Anda dipersilakan untuk memasuki sisi gelap dari persiapan bisnis. Ini bukanlah hal yang menyenangkan, hanya saja diskusi yang gelap dan tidak aman mengenai kegagalan adalah bagian penting dari rencana apa pun.
Baik Anda seorang startup atau bisnis yang sudah sukses, ada 1000 cara yang bisa dilakukan. Ini mungkin memalukan, tetapi memikirkan kegagalan sama pentingnya dengan perencanaan bisnis Anda seperti halnya komersialisasi dan penganggaran.
Faktanya, jika Anda ingin menyampaikan rencana Anda kepada investor, itu adalah satu-satunya masalah paling signifikan yang ingin mereka lihat.
Bagaimana Merencanakan Kegagalan
Mulailah dengan menutupi “enam bahaya besar bisnis”: Produk atau Teknologi; Penerimaan Pasar; Karyawan Kunci; Kompetisi; dan pendanaan. Risiko-risiko ini cukup penting untuk setiap risiko yang memiliki bagiannya sendiri dalam rencana bisnis Anda. Dan masih banyak artikel lain tentang risiko bisnis yang umum ini, jadi mari kita bahas lebih dari sekedar dasar-dasarnya.

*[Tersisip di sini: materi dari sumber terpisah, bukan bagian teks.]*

(* ===== verification/Capability.v ===== *)
(** * Capability: what a target can represent

    Models src/model/capability.cpp and src/model/loss_analysis.cpp: the
    capability contract of a target, its validation, the lookup the planner
    makes and the loss report. *)

From stdpp Require Import pretty.
From S2P Require Import Prelude Status Bytes Order.

Module SupportLevel.
Inductive t := kFull | kPartial | kTransformed | kManifestOnly | kUnsupported | kUnverifiable.
#[global] Instance eq_dec : EqDecision t.
Proof. solve_decision. Defined.
#[global] Program Instance enum : CppEnum t := {|
  to_int c := match c with
    | kFull => 0 | kPartial => 1 | kTransformed => 2 | kManifestOnly => 3
    | kUnsupported => 4 | kUnverifiable => 5 end;
  of_int z :=
    if z =? 0 then Some kFull else if z =? 1 then Some kPartial
    else if z =? 2 then Some kTransformed else if z =? 3 then Some kManifestOnly
    else if z =? 4 then Some kUnsupported else if z =? 5 then Some kUnverifiable else None
|}.
Next Obligation. by intros []. Qed.
Next Obligation. intros z e Hz. simpl in Hz. repeat split_if; simplify_eq; bool_hyps; done. Qed.
End SupportLevel.

Module CapabilityKind.
Inductive t :=
| kRegularFiles | kNestedDirectories | kByteExactContents | kAtomicNoReplacePublish
| kDurableFileAndDirectorySync | kSymlinks | kCaseFoldSemantics | kUnicodeNormalization.
#[global] Instance eq_dec : EqDecision t.
Proof. solve_decision. Defined.
#[global] Program Instance enum : CppEnum t := {|
  to_int c := match c with
    | kRegularFiles => 0 | kNestedDirectories => 1 | kByteExactContents => 2
    | kAtomicNoReplacePublish => 3 | kDurableFileAndDirectorySync => 4 | kSymlinks => 5
    | kCaseFoldSemantics => 6 | kUnicodeNormalization => 7 end;
  of_int z :=
    if z =? 0 then Some kRegularFiles else if z =? 1 then Some kNestedDirectories
    else if z =? 2 then Some kByteExactContents else if z =? 3 then Some kAtomicNoReplacePublish
    else if z =? 4 then Some kDurableFileAndDirectorySync else if z =? 5 then Some kSymlinks
    else if z =? 6 then Some kCaseFoldSemantics else if z =? 7 then Some kUnicodeNormalization
    else None
|}.
Next Obligation. by intros []. Qed.
Next Obligation. intros z e Hz. simpl in Hz. repeat split_if; simplify_eq; bool_hyps; done. Qed.
End CapabilityKind.

Definition CapabilityKindCount : Z := 8.

Record Capability := mkCapability {
  kind : CapabilityKind.t;
  level : SupportLevel.t;
  representation : string;
  reason : string;
}.

Record TargetCapabilities := mkTargetCapabilities {
  version : string;
  entries : list Capability;
}.

#[global] Instance Capability_eq_dec : EqDecision Capability.
Proof. solve_decision. Defined.
#[global] Instance TargetCapabilities_eq_dec : EqDecision TargetCapabilities.
Proof. solve_decision. Defined.

(** [static_cast<std::size_t>(level) <= static_cast<std::size_t>(kUnverifiable)] *)
Definition IsKnownSupportLevel (l : SupportLevel.t) : bool :=
  to_int l <=? to_int SupportLevel.kUnverifiable.

Definition SupportLevelName (l : SupportLevel.t) : string :=
  match l with
  | SupportLevel.kFull => "full"
  | SupportLevel.kPartial => "partial"
  | SupportLevel.kTransformed => "transformed"
  | SupportLevel.kManifestOnly => "manifest-only"
  | SupportLevel.kUnsupported => "unsupported"
  | SupportLevel.kUnverifiable => "unverifiable"
  end.

(** [const Capability* TargetCapabilities::Find(CapabilityKind) const] *)
Fixpoint find_kind (k : CapabilityKind.t) (l : list Capability) : option Capability :=
  match l with
  | [] => None
  | entry :: l => if kind entry == k then Some entry else find_kind k l
  end.
Definition Find (k : CapabilityKind.t) (c : TargetCapabilities) : option Capability :=
  find_kind k (entries c).

(** [Status TargetCapabilities::Require(CapabilityKind, SupportLevel) const] *)
Definition Require_ (k : CapabilityKind.t) (l : SupportLevel.t) (c : TargetCapabilities) : Status :=
  if match Find k c with None => true | Some capability => level capability != l end
  then Invalid ("target capability does not provide required " +:+ pretty (to_int k)
                  +:+ "=" +:+ SupportLevelName l)
  else Status_Ok.

(** The loop of [Validate]: [seen] holds the kinds met, [previous] the last
    one ([first] is [None]). *)
Fixpoint validate_entries (seen : list Z) (previous : option Z) (l : list Capability) : Status :=
  match l with
  | [] => Status_Ok
  | entry :: l =>
      let k := to_int (kind entry) in
      if CapabilityKindCount <=? k then Invalid "target capability contains an unknown kind"
      else if negb (IsKnownSupportLevel (level entry))
      then Invalid "target capability contains an unknown support level"
      else if bool_decide (k ∈ seen) then Invalid "target capability kinds must be unique"
      else if match previous with Some p => k <=? p | None => false end
      then Invalid "target capability entries must be in canonical order"
      else if str_empty (representation entry) || str_empty (reason entry)
      then Invalid "target capability representation and reason must not be empty"
      else validate_entries (k :: seen) (Some k) l
  end.

(** [Status TargetCapabilities::Validate() const] *)
Definition ValidateCapabilities (c : TargetCapabilities) : Status :=
  if str_empty (version c) then Invalid "target capability version must not be empty"
  else match entries c with
  | [] => Invalid "target capabilities must contain at least one entry"
  | _ => validate_entries [] None (entries c)
  end.

Definition LocalDirectoryCapabilitiesV1 : TargetCapabilities :=
  mkTargetCapabilities "directory-v1"
    [ mkCapability CapabilityKind.kRegularFiles SupportLevel.kFull
        "regular-file" "L0 publishes assets as regular files";
      mkCapability CapabilityKind.kNestedDirectories SupportLevel.kFull
        "hierarchical-directory" "relative target paths may contain nested directories";
      mkCapability CapabilityKind.kByteExactContents SupportLevel.kFull
        "byte-exact" "the target stores copied bytes without media transformation";
      mkCapability CapabilityKind.kAtomicNoReplacePublish SupportLevel.kFull
        "same-directory-rename-no-replace"
        "publication uses a temporary file and atomic no-replace rename";
      mkCapability CapabilityKind.kDurableFileAndDirectorySync SupportLevel.kFull
        "fdatasync-and-directory-fsync"
        "the commit protocol can request file and directory durability";
      mkCapability CapabilityKind.kSymlinks SupportLevel.kUnsupported
        "regular-files-only" "L0 does not create or adopt symlink target semantics";
      mkCapability CapabilityKind.kCaseFoldSemantics SupportLevel.kUnverifiable
        "filesystem-dependent" "case folding must be probed or rejected by the path planner";
      mkCapability CapabilityKind.kUnicodeNormalization SupportLevel.kUnverifiable
        "filesystem-dependent"
        "Unicode normalization must not be assumed by the target contract" ].

(** [struct CapabilityLoss] has the fields of [Capability]. *)
Record LossAnalysis := mkLossAnalysis {
  capability_version : string;
  losses : list Capability;
}.

(** [StatusOr<LossAnalysis> AnalyzeCapabilityLoss(const TargetCapabilities&)] *)
Definition AnalyzeCapabilityLoss (c : TargetCapabilities) : StatusOr LossAnalysis :=
  let validation := ValidateCapabilities c in
  if negb (ok validation) then Err validation
  else Ok (mkLossAnalysis (version c)
             (filter (fun capability => level capability <> SupportLevel.kFull) (entries c))).

(** ** Properties *)

(** A contract: kinds strictly increasing, every entry explained. *)
Definition wf_capabilities (c : TargetCapabilities) : Prop :=
  version c <> "" /\ entries c <> []
  /\ StronglySorted Z.lt ((fun e => to_int (kind e)) <$> entries c)
  /\ Forall (fun e => representation e <> "" /\ reason e <> "") (entries c).

Lemma kind_range (k : CapabilityKind.t) : 0 <= to_int k < CapabilityKindCount.
Proof. by destruct k. Qed.

Lemma level_known l : IsKnownSupportLevel l = true.
Proof. by destruct l. Qed.

Lemma validate_entries_ok seen previous l :
  (forall k, k ∈ seen -> exists p, previous = Some p /\ k <= p) ->
  ok (validate_entries seen previous l) = true <->
  StronglySorted Z.lt ((fun e => to_int (kind e)) <$> l)
  /\ Forall (fun e => match previous with Some p => p < to_int (kind e) | None => True end) l
  /\ Forall (fun e => representation e <> "" /\ reason e <> "") l.
Proof.
  revert seen previous. induction l as [|e l IH]; intros seen previous Hseen.
  { simpl. split; [|done]. intros _. split_and!; constructor. }
  simpl. pose proof (kind_range (kind e)) as Hk. rewrite level_known. simpl.
  destruct (Z.leb_spec CapabilityKindCount (to_int (kind e))); [lia|].
  rewrite !Forall_cons. destruct (bool_decide_reflect (to_int (kind e) ∈ seen)) as [Hin|Hin].
  { split; [done|]. intros (_&[Hp _]&_). destruct (Hseen _ Hin) as (p&->&?). lia. }
  destruct (match previous with Some p => to_int (kind e) <=? p | None => false end) eqn:Hprev.
  { split; [done|]. intros (_&[Hp _]&_). destruct previous; [|done]. bool_hyps. lia. }
  destruct (str_empty (representation e) || str_empty (reason e)) eqn:Hstr.
  { split; [done|]. intros (_&_&[[??] _]). apply orb_true_iff in Hstr as [H'|H'];
    by apply str_empty_true in H'. }
  rewrite IH.
  2:{ intros k [->|Hin']%elem_of_cons; exists (to_int (kind e)); (split; [done|]); [lia|].
      destruct (Hseen _ Hin') as (p&->&?). bool_hyps. lia. }
  apply orb_false_iff in Hstr as [Hr1 Hr2].
  assert (representation e <> "" /\ reason e <> "") as Hr.
  { split; intros Hx; [rewrite Hx in Hr1|rewrite Hx in Hr2]; done. }
  split.
  - intros (Hs&Hlt&Hall). split; [constructor; [done|by apply Forall_fmap]|].
    split; [|done]. destruct previous as [p|]; [|by split; [|apply Forall_true]]. bool_hyps.
    split; [done|]. eapply Forall_impl; [exact Hlt|]. simpl. intros. lia.
  - intros ([Hs Hlt]%StronglySorted_inv&_&[_ Hall]). split_and!; [done| |done].
    by apply (Forall_fmap (fun e => to_int (kind e)) (Z.lt (to_int (kind e)))) in Hlt.
Qed.

Lemma ValidateCapabilities_ok c : ok (ValidateCapabilities c) = true <-> wf_capabilities c.
Proof.
  unfold ValidateCapabilities, wf_capabilities. destruct (str_empty (version c)) eqn:Hv.
  { apply str_empty_true in Hv. split; [done|]. by intros [? _]. }
  assert (version c <> "") by (intros Hx; by rewrite Hx in Hv).
  destruct (entries c) as [|e l]; [split; [done|by intros (_&?&_)]|].
  rewrite validate_entries_ok by (by intros k ?%elem_of_nil).
  split; [by intros (?&_&?)|]. intros (_&_&?&?). split_and!; [done|by apply Forall_true|done].
Qed.

(** A target contract is accepted exactly when its kinds are strictly
    increasing (so unique) and every entry is explained; the loss report of
    an accepted contract lists, in order, exactly the entries that are not
    fully supported. *)
Lemma loss_report_is_exact c :
  match AnalyzeCapabilityLoss c with
  | Ok r => wf_capabilities c /\ capability_version r = version c
      /\ sublist (losses r) (entries c)
      /\ (forall e, e ∈ losses r <-> e ∈ entries c /\ level e <> SupportLevel.kFull)
  | Err st => ~ wf_capabilities c /\ ok st = false
  end.
Proof.
  unfold AnalyzeCapabilityLoss. destruct (ok (ValidateCapabilities c)) eqn:Hok; simpl.
  - split; [by apply ValidateCapabilities_ok|]. split; [done|]. split; [apply sublist_filter|].
    intros e. rewrite list_elem_of_filter. tauto.
  - split; [|done]. intros Hwf%ValidateCapabilities_ok. congruence.
Qed.

Lemma LocalDirectoryCapabilitiesV1_ok : wf_capabilities LocalDirectoryCapabilitiesV1.
Proof. by apply ValidateCapabilities_ok. Qed.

Jadikan strategi Anda lebih baik dengan menulis bagian baru dari rencana bisnis Anda yang disebut “Risiko”. Jangan menahan diri. Ini adalah salah satu tempat dalam rencana Anda di mana imajinasi Anda dapat menjadi liar. Jadi putarlah musik yang suram (Pink Floyd? atau Walter Troud?) dan pikirkan kemungkinan-kemungkinan yang bisa menyebabkan bisnis Anda bangkrut:
Selalu ada daftar panjang risiko – hal-hal yang bisa berakibat buruk. Lakukan brainstorming sebanyak yang Anda bisa, dan masukkan 5 atau 10 teratas Anda ke dalam grup dokumen rencana bisnis.
Hindari Peluru
Intinya bukanlah sekadar membuat daftar ancaman-ancaman ini, namun menyadari bagaimana Anda dapat mencegahnya; atau untuk beradaptasi dan mengalahkan mereka.
Jika gempa menyebabkan terputusnya host berbasis internet Anda… Anda sebaiknya melihat hosting di beberapa kota lebih cepat daripada terlambat. Jika Anda mendapatkan suku cadang penting hanya dari satu penyedia, identifikasi di mana Anda akan mendapatkan sumber sekunder jika penyedia pertama rusak. Setiap rencana A membutuhkan rencana A, B… dan mungkin C, D dan E dan seterusnya juga….
Semakin penting rencana bisnis Anda, semakin Anda harus memperkuatnya dengan rencana darurat. Menyajikan Kegagalan kepada Investor. Menjelaskan poin-poin kegagalan dalam rencana bisnis Anda adalah salah satu cara Anda menurunkan risiko bagi investor Anda.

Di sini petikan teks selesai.